WASHINGTON DC –– Today, Rep. Dan Newhouse (R-WA) submitted a public comment to Governor Jay Inslee and Senator Patty Murray. Lower Snake River Dam Benefit Replacement Project Report highlighting the serious ramifications that failure of these dams would have on the agriculture, transportation, shipping, irrigation, tourism and clean energy sectors of central Washington. His letter also highlights many missing factors in the draft report.

“I have read the report, and while I can comment on every page, it is clear that this draft report has come to the same conclusion that I, along with federal scientists, engineers and fish biologists, have understood for many years now: our communities cannot afford to breach and remove the dams from the Lower Snake River,” wrote Rep. Newhouse.

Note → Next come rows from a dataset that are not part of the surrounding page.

(** A controller that vetoes every write. *)
Definition readonly : Controller.t World :=
  {| Controller.FindAll := λ _ objs w, (Ok objs, w);
     Controller.FindOne := λ _ obj w, (Ok obj, w);
     Controller.Create := λ _ _ w, (Err forbidden, w);
     Controller.Delete := λ _ _ w, (Err forbidden, w);
     Controller.Update := λ _ _ w, (Err forbidden, w) |}.

Definition posts_resource (s : DataSource.t World) (c : option (Controller.t World))
  : resource World :=
  {| resourceType := Post; source := s; name := "posts"; controller := c |}.

(** The prototype of the resource, [Post{}]. *)
Definition prototype : interface :=
  Some {| TypeOf := Post; data := zeroValue Post |}.

Definition world0 : World :=
  {| posts := {[ "1" := post "1" "first" 3; "2" := post "2" "second" 0 ]}; next := 3 |}.

Definition start : State World :=
  {| world := world0; writer := http.fresh; trace := [] |}.

Definition request (m p : string) (q : list (string * string)) (body : string)
  : http.Request :=
  {| http.Method := m; http.Path := p; http.RawQuery := q; http.Body := Ok body |}.


(** A data source that returns pointers to its posts, not the posts. *)
Definition pointers : DataSource.t World :=
  {| DataSource.FindAll := DataSource.FindAll memory;
     DataSource.FindOne := λ id _ w,
       match posts w !! id with
       | Some d => (Ok (Some {| TypeOf := PtrToPost; data := d |}), w)
       | None => (Err notFound, w)
       end;
     DataSource.FindMultiple := DataSource.FindMultiple memory;
     DataSource.Create := DataSource.Create memory;
     DataSource.Delete := DataSource.Delete memory;
     DataSource.Update := DataSource.Update memory |}.

(** A controller that hides every post from the reader. *)
Definition secretive : Controller.t World :=
  {| Controller.FindAll := λ _ _ w, (Err forbidden, w);
     Controller.FindOne := λ _ _ w, (Err forbidden, w);
     Controller.Create := λ _ obj w, (Ok obj, w);
     Controller.Delete := λ _ _ w, (Ok (), w);
     Controller.Update := λ _ obj w, (Ok obj, w) |}.
(** * FinancialGuru: the calculation engine of [advanced_finance_guru.py]

    A shallow embedding of the deterministic part of class [FinancialGuru]
    (risk profile, SIP / SWP / EMI sizing, slab tax, saving suggestions and
    goal planning) together with the properties its specification states.

    Modelling conventions.
    - Counts of years are Python [int]s, here [Z].  Amounts and rates reach
      the methods as [int] or [float]; both are modelled by the exact
      rational they denote ([Q]), and the literals [0.05], [0.2], [0.3] are
      [5/100], [2/10], [3/10].  The special values the code meets
      ([float('inf')] in the slab table, [NaN] and infinities produced by
      pandas) are explicit constructors.
    - Where Python's arithmetic raises, the model raises: a division by
      zero, zero to a negative power, an [int] too large for binary64 that
      meets a [float], and a power whose value leaves the range of
      binary64.  A number that large can only be an [int], since no
      [float] holds it.
    - Of the rounding of binary64 one case is modelled, because it changes
      what the formulas do: a sum [1 + x] is [1.0] when [x] is too small
      to move it ([py_add_one]), and the annuity factor then vanishes.
      Everywhere else the value of a float expression is the exact
      rational, which the code's float approximates.  The theorems about
      values are stated for inputs of ordinary size ([moderate],
      [ordinary_amount], [ordinary_rate], [ordinary_years]): there every
      whole number is a float (it is below [2^53], beyond which an [int]
      and the float nearest to it part), nothing is absorbed or leaves the
      range, and what a theorem says of a result holds of the code's float
      up to its rounding.
    - A Python exception is a value of [exn]; code that may raise lives in
      the error monad [result], and the methods, which also write to the
      Streamlit page through [st.error], live in [M], a state-and-error
      monad over the list of reported diagnostics.
    - Results that are rationals are compared with [==] ([Qeq]). *)

From Stdlib Require Import QArith Qminmax Qpower Qround Qabs Lqa ZArith Lia List String.
From stdpp Require Import gmap strings.
Import ListNotations.

Local Open Scope Q_scope.

(** ** Exceptions and the two monads *)

Inductive exn : Type :=
  | ZeroDivisionError
  | ValueError
  | AttributeError
  | KeyError
  | OverflowError.

Inductive result (A : Type) : Type :=
  | Ok (a : A)
  | Raise (e : exn).
Arguments Ok {A} a.
Arguments Raise {A} e.

#[global] Instance result_ret : MRet result := @Ok.
#[global] Instance result_bind : MBind result :=
  fun A B (f : A -> result B) (m : result A) =>
    match m with
    | Ok a => f a
    | Raise e => Raise e
    end.

(** [st.error(f"<source>: {str(e)}")]: the page keeps the source label and
    the exception that was formatted into the message. *)
Record diag : Type := Diag { diag_source : string; diag_exn : exn }.

(** What Streamlit has been asked to display so far, oldest first. *)
Definition page : Type := list diag.

(** A method body: it may raise, and what it wrote to the page stays
    written when it does. *)
Definition M (A : Type) : Type := page -> result A * page.

#[global] Instance M_ret : MRet M := fun A (a : A) (s : page) => (Ok a, s).
#[global] Instance M_bind : MBind M :=
  fun A B (f : A -> M B) (m : M A) (s : page) =>
    match m s with
    | (Ok a, s') => f a s'
    | (Raise e, s') => (Raise e, s')
    end.

(** Pure code that may raise, run inside a method. *)
Definition lift {A : Type} (r : result A) : M A := fun s => (r, s).

(** [try: body  except Exception as e: handler e]. *)
Definition try_except {A : Type} (body : M A) (handler : exn -> M A) : M A :=
  fun s =>
    match body s with
    | (Ok a, s') => (Ok a, s')
    | (Raise e, s') => handler e s'
    end.

Definition st_error (source : string) (e : exn) : M unit :=
  fun s => (Ok tt, s ++ [Diag source e]).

He continued“The total estimated costs referenced at the end of the report of between $10.3 billion and $27.2 billion – which the report says are “low” estimates – are not an achievable burden to impose on taxpayers and to the taxpayers of Washington State and the Pacific Northwest. Additionally, I must continue to emphasize that the operation of the Lower Snake River dams – federal infrastructure – is the responsibility of the entire States Congress States, not a politically motivated, taxpayer-funded process or report without statutory authority.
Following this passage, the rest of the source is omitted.